Konferencja jałtańska budzi cały czas emocje. Jedni potępiają jej postanowienia, inni chwalą, ale nikt nie przechodzi obojętnie. Jak przebiegało spotkanie i kto je organizował szczegółowo opisała w swojej książce Catherine Grace Katz. Głównymi bohaterkami książki są kobiety: córki uczestników konferencji. Poznajemy tu Kathleen Harriman, córkę ambasadora USA w Moskwie, Sarah Churchilla i córkę Winstona Churchilla, Annę Roosevelt, córkę prezydenta USA. Te młode kobiety, z których każda sama w sobie była wielką indywidualnością, towarzyszyły ojcom w trakcie spotkania. Organizowały codzienne życie, dbały o zakwaterowanie, jedzenie, łazienki, ubiory, ale też pilnowały etykiety, a przez kuluarowe rozmowę nierzadko miały wpływ na porozumienie między reprezentantami uczestniczących w konferencji krajów.
Książka jest pełna różnych ciekawostek związanych z organizacją konferencji, na którą przywieziono z Moskwy 1500 wagonów wyposażenia do zniszczonego wojną pałacu cesarskiego znajdującego się w Liwadii, niedaleko Jałty. Głównie na kobietach, a szczególnie Kathleen Harriman, spoczął ciężar organizacji konferencji w pałacu, w którym brakowało odpowiedniej ilości pokoi, łazienek, ogrzewania, stanowiło to ogromną logistyczną pracę i nie łatwo było spiąć wszystko w sprawnie funkcjonującą całość. Trzeba było w pośpiechu zdecydować, gdzie ulokować poszczególnych gości, zadbać o wygody, dietę i inne sprawy związane z codziennym funkcjonowaniem w czasie pobytu.

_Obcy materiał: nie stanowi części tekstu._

(* ===== verification/Maintenance.v ===== *)
(** * Chain maintenance: chain/db_maint.cpp, chain/fba_object.cpp

    [perform_chain_maintenance]: the distribution of the fees of fee-backed assets, the
    votes and elections of [Election], pending parameters, the time of the next
    maintenance, the one-time changes of the hard forks, the bids on settled assets and
    the budget of [Budget]; and what all of it leaves alone: the head, the known
    transactions, the proposals, and the books.

    Two loops run operations in a [try] block without an undo session, so a failing one
    may leave half of its changes behind, which the error monad cannot express.  The
    class [CaughtOperations] leaves open what it leaves: a buyback that does not fail
    is [buyback_order]; the upgrade of annual members, a one-time change of a hard fork,
    is open in any case.  The loops around them are not. *)

From S2P Require Import Prelude External Asset Authority Operations Block Vesting State Balance Fill Market Trade.
From S2P Require Import Evaluator MarketOps Ledger Frame OpFrame Proposal Transaction Expire ExpireBooks Budget Election.
From S2P Require Import Replay.

Definition HARDFORK_613_TIME : Z := 1458752400.
Definition HARDFORK_CORE_518_TIME : Z := 1532008920.
Definition HARDFORK_CORE_868_890_TIME : Z := 1532008920.
Definition HARDFORK_CORE_935_TIME : Z := 1532008920.
Definition HARDFORK_CORE_1465_TIME : Z := 1556028120.
Definition GRAPHENE_1_PERCENT : Z := GRAPHENE_100_PERCENT / 100.
Definition fba_accumulator_id_transfer_to_blind : Z := 0.
Definition fba_accumulator_id_blind_transfer : Z := 1.
Definition fba_accumulator_id_transfer_from_blind : Z := 2.

(** What the blocks after it see of the chain. *)
Record chain_frame (s s' : database) : Prop := {
  cf_id : head_block_id (dgpo s') = head_block_id (dgpo s);
  cf_num : head_block_number (dgpo s') = head_block_number (dgpo s);
  cf_time : time (dgpo s') = time (dgpo s);
  cf_transactions : transactions s' = transactions s
}.
#[export] Instance chain_frame_preorder : PreOrder chain_frame.
Proof. split; [by intros s|]. intros s1 s2 s3 [] []. split; congruence. Qed.

(** ** The operations in [try] blocks *)
Section caught_operations.
Context `{EX : Ext} (hash_of : Z → list Z → Z) (key_addresses : Z → list Z).
Context (nth_element : nth_element_t) (fuel : nat).

(** The body of the [try] block of [create_buyback_orders]: an order that sells a whole
    balance at any price, and what remains of it is cancelled. *)
Definition buyback_order (acct : Z) (to_sell : asset) (to_buy : Z) : M database unit :=
  r ← apply_operation hash_of key_addresses nth_element fuel 0 true
        (limit_order_create_operation (Asset 0 CORE) acct to_sell (Asset 1 to_buy) uint32_max false);
  match r with
  | object_id_result order_id =>
      order ← find (V:=limit_order_object) order_id;
      match order with
      | Some _ =>
          apply_operation hash_of key_addresses nth_element fuel 0 true
            (limit_order_cancel_op (Asset 0 CORE) acct order_id);;
          mret tt
      | None => mret tt
      end
  | _ => throw assert_exception
  end.

(** A [try] block.  When its body does not throw, or throws what the handler does not
    catch, the block does the same; what a caught failure has left behind is open, but
    for what no operation changes. *)
Class CaughtOperations := {
  try_buyback : Z → asset → Z → M database unit;
  try_upgrade : Z → M database unit;
  buyback_done acct sell buy s s' :
    buyback_order acct sell buy s = Ok (tt, s') → try_buyback acct sell buy s = Ok (tt, s');
  buyback_thrown acct sell buy s e :
    buyback_order acct sell buy s = Err e → caught e = false → try_buyback acct sell buy s = Err e;
  buyback_frame acct sell buy : keeps chain_frame (try_buyback acct sell buy);
  upgrade_frame acct : keeps chain_frame (try_upgrade acct)
}.

Lemma op_chain {A} (m : M database A) : keeps op_frame m → keeps chain_frame m.
Proof. intros H s r s' E. destruct (H _ _ _ E) as [_ Hd _ _ Ht _ _]. split; congruence. Qed.
Lemma chain_buyback_order acct sell buy : keeps chain_frame (buyback_order acct sell buy).
Proof.
  apply op_chain. unfold buyback_order. apply keeps_bind; [apply _|apply op_apply_operation|].
  intros []; try apply keeps_throw. apply keeps_bind; [apply _|by apply keeps_find, _|].
  intros []; [|apply keeps_ret; apply _]. apply keeps_bind; [apply _|apply op_apply_operation|].
  intros ?. apply keeps_ret. apply _.
Qed.
End caught_operations.
#[global] Arguments try_buyback {_ _ _ _ _ _} _ _ _.
#[global] Arguments try_upgrade {_ _ _ _ _ _} _.
#[global] Arguments buyback_frame {_ _ _ _ _ _} _ _ _.
#[global] Arguments upgrade_frame {_ _ _ _ _ _} _.

(** ** Changes of objects *)
Definition set_fba_fees (x : Z) (f : fba_accumulator_object) : fba_accumulator_object :=
  FbaAccumulator x (designated_asset f).
Definition set_call_price (p : price) (c : call_order_object) : call_order_object :=
  CallOrder (borrower c) (collateral c) (debt c) p (target_collateral_ratio c).
Definition set_max_supply (x : Z) (a : asset_object) : asset_object :=
  let o := ao_options a in
  AssetObject (issuer a)
    (AssetOptions x (market_fee_percent o) (max_market_fee o) (issuer_permissions o) (flags o)
       (ao_core_exchange_rate o) (whitelist_authorities o) (blacklist_authorities o) (whitelist_markets o)
       (blacklist_markets o) (reward_percent o) (whitelist_market_fee_sharing o) (description o))
    (bitasset_data_valid a) (buyback_account a) (symbol a) (precision a).
Definition set_parameters (p : chain_parameters) (pending : option chain_parameters) (g : global_property_object)
    : global_property_object :=
  GlobalProperties p (active_witnesses g) pending (next_available_vote_id g) (active_committee_members g).
Definition set_op_fees (x : gmap Z fee_parameters) (p : chain_parameters) : chain_parameters :=
  ChainParameters x (fee_scale p) (block_interval p) (maximum_block_size p) (maintenance_interval p)
    (maintenance_skip_slots p) (cashback_vesting_period_seconds p) (cashback_vesting_threshold p)
    (witness_pay_per_block p) (witness_pay_vesting_seconds p) (reserve_percent_of_fee p) (updatable_htlc_options p)
    (maximum_time_until_expiration p) (maximum_transaction_size p) (max_authority_depth p)
    (maximum_proposal_lifetime p) (committee_proposal_review_period p) (worker_budget_per_day p)
    (maximum_witness_count p) (maximum_committee_count p) (count_non_member_votes p) (accounts_per_fee_scale p)
    (account_fee_scale_bitshifts p) (maximum_authority_membership p) (network_percent_of_fee p)
    (lifetime_referrer_percent_of_fee p) (allow_non_member_whitelists p) (maximum_asset_whitelist_authorities p)
    (maximum_asset_feed_publishers p).
Definition set_next_maintenance (t : Z) (d : dynamic_global_property_object) : dynamic_global_property_object :=
  DynamicGlobalProperties (head_block_number d) (head_block_id d) (time d) (current_witness d) t (witness_budget d)
    (recently_missed_count d) (current_aslot d) (recent_slots_filled d) (dynamic_flags d)
    (last_irreversible_block_num d) 0 (last_budget_time d).

(** [for( i : l ) f( i );]. *)
Fixpoint each {A} (f : A → M database unit) (l : list A) : M database unit :=
  match l with [] => mret tt | x :: l => f x;; each f l end.
(** The market-issued assets in the order of their ids. *)
Definition market_issued (s : database) : list Z :=
  ids_of (filter (λ x : Z * asset_object, is_market_issued x.2 = true) (assets s)).

Section maintenance.
Context `{EX : Ext} `{SR : ShiftRight} `{MB : FindMsb}.
Context {hash_of : Z → list Z → Z} {key_addresses : Z → list Z}.
Context (nth_element : nth_element_t) (fuel : nat) (track_standby_votes : bool).
Context {CO : CaughtOperations hash_of key_addresses nth_element fuel}.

Autorka relacjonuje przebieg rozmów dzień po dniu. Świetnie przedstawiona jest napięta atmosfera spotkania między trzema najważniejszym, w tamtym czasie, przywódcami krajów. Interesujące jest zobaczyć, jak trzy silne osobowości, wytrawni politycy, robią podchody i sprawdzają, na ile pozostali są skłonni do ustępstw. Do tego dochodzą liczne pozakulisowej rozmowy, które mają nie mniejsze znaczenie w negocjacjach, a często właśnie dzięki nim osiągane są porozumienia i ustalane reguły gry. W tym wszystkim niemałą rolę odegrały kobiety, córki przywódców, które wspomagały ojców w rozmowach i pertraktacjach. Doskonale wykształcone, obyte w świecie, nie były tylko osobami towarzyszącymi, ale czynnie brały udział w konferencji. Świetnie nakreślone są postacie bohaterek jałtańskiego spotkania. Poznajemy ich życie, aspiracje, relacje z rodzicami: niełatwo jest być córką przywódcy kraju. Każda z kobiet ma swój zawód, zainteresowania, chce uniezależnić się od sławnego ojca, a równocześnie wspiera go w jego działaniach.

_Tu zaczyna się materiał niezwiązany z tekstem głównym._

(* ===== verification/ApplyBlock.v ===== *)
(** * Applying a block: chain/db_block.cpp

    [_apply_block]: the checks of the header, the size and the merkle root, the
    transactions in order, the counters and the pay of the witnesses, maintenance when
    it is due, the summary, and everything a block expires.  It is the state transition
    [push_block] relies on: the instance of [ChainState] at the end is the database of
    the chain.

    The books are kept by every block but one: a block that is due for maintenance and
    buys back assets, or deprecates annual members, runs operations whose failures leave
    changes this development only has the frame of ([CaughtOperations]). *)

From S2P Require Import Prelude External Asset UndoDb Authority Operations Block ForkDb BlockStore Chain.
From S2P Require Import Vesting State Balance WitnessSchedule Fill Market Trade.
From S2P Require Import Evaluator MarketOps Ledger Frame OpFrame Proposal Transaction Expire ExpireBooks Budget Election Maintenance Replay ProposalRun.

Definition skip_witness_signature : Z := 1.
Definition skip_merkle_check : Z := 128.
Definition skip_undo_history_check : Z := 512.
Definition skip_witness_schedule_check : Z := 1024.
Lemma ex_node_ok : pending_ok ex_node.
Proof. apply push_transaction_ok. split; vm_compute; [lia|done]. Qed.
Lemma ex_node_bounds :
  let o := head_state ex_node in let p := parameters (gpo o) in
  (0 < block_interval p ∧ 0 ≤ time (dgpo o) ∧ 0 ≤ maintenance_skip_slots p ∧ slot_base o + block_interval p ≤ uint32_max) ∧
  0 ≤ max_block_header_size 3 ≤ maximum_block_size p ∧ maximum_block_size p ≤ uint32_max ∧
  Z.of_nat (length (_pending_tx ex_node)) < 2 ^ 21 ∧ is_Some (witnesses o !! 3).
Proof.
  cbv zeta. repeat match goal with |- _ ∧ _ => split end; vm_compute; try done.
  by eexists.
Qed.
Lemma generated_block_witness :
  match ex_generate with
  | (Ok b, c') => check_block 0 b (head_state ex_node) = Ok (tt, head_state ex_node) ∧ Block.transactions b = [1] ∧
      head_block_number (dgpo (cur c')) = 11 ∧ _pending_tx c' = []
  | (Err _, _) => False
  end.
Proof.
  destruct ex_node_bounds as ((H1 & H2 & H3 & H4) & H5 & H6 & H7 & H8).
  destruct ex_generate as [[b|e] c'] eqn:E; [|vm_compute in E; discriminate E].
  pose proof (generated_block ex_hash ex_key_addresses ex_nth_element 10 true (λ _, 300) 0 1600000005 3 70 ex_node b c'
    ex_node_ok E H1 H2 H3 H4 H5 H6 H7 H8) as (H & _).
  split; [exact H|]. clear H H1 H2 H3 H4 H5 H6 H7 H8. vm_compute in E. injection E as <- <-. by vm_compute.
Defined.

Konferencja w Jałcie miała za zadanie ustalić strefy wpływów po zakończonej wojnie, odbywała się w czasie, gdy wiadomo już było, że Hitler upadnie, do Berlina szybko przybliżały się wojska aliantów od zachodu i wojska ZSRR od wschodu. Trwał wyścig o to, kto pierwszy umieści flagę zwycięzcy na Bramie Brandenburskiej i choć niemal równocześnie alianci z Rosjanami dotarli do celu, to jednak Stalin by tym, który w Jałcie ugrał najwięcej. Twardy i bezwzględny polityk uzyskał wpływy nad krajami Europy środkowej i wschodniej, Polska ucierpiała na tym mocno, nie odzyskała zagarniętych we wrześniu 1939 roku ziem wschodnich, granicę ustalono na linki Curzona, w zamian otrzymała tereny od Niemców. W „Córkach Jałty" bardzo ciekawie przedstawiono w jaki sposób politycy ustalili los Polski i los innych krajów naszej okolicy na następne czterdzieści lat.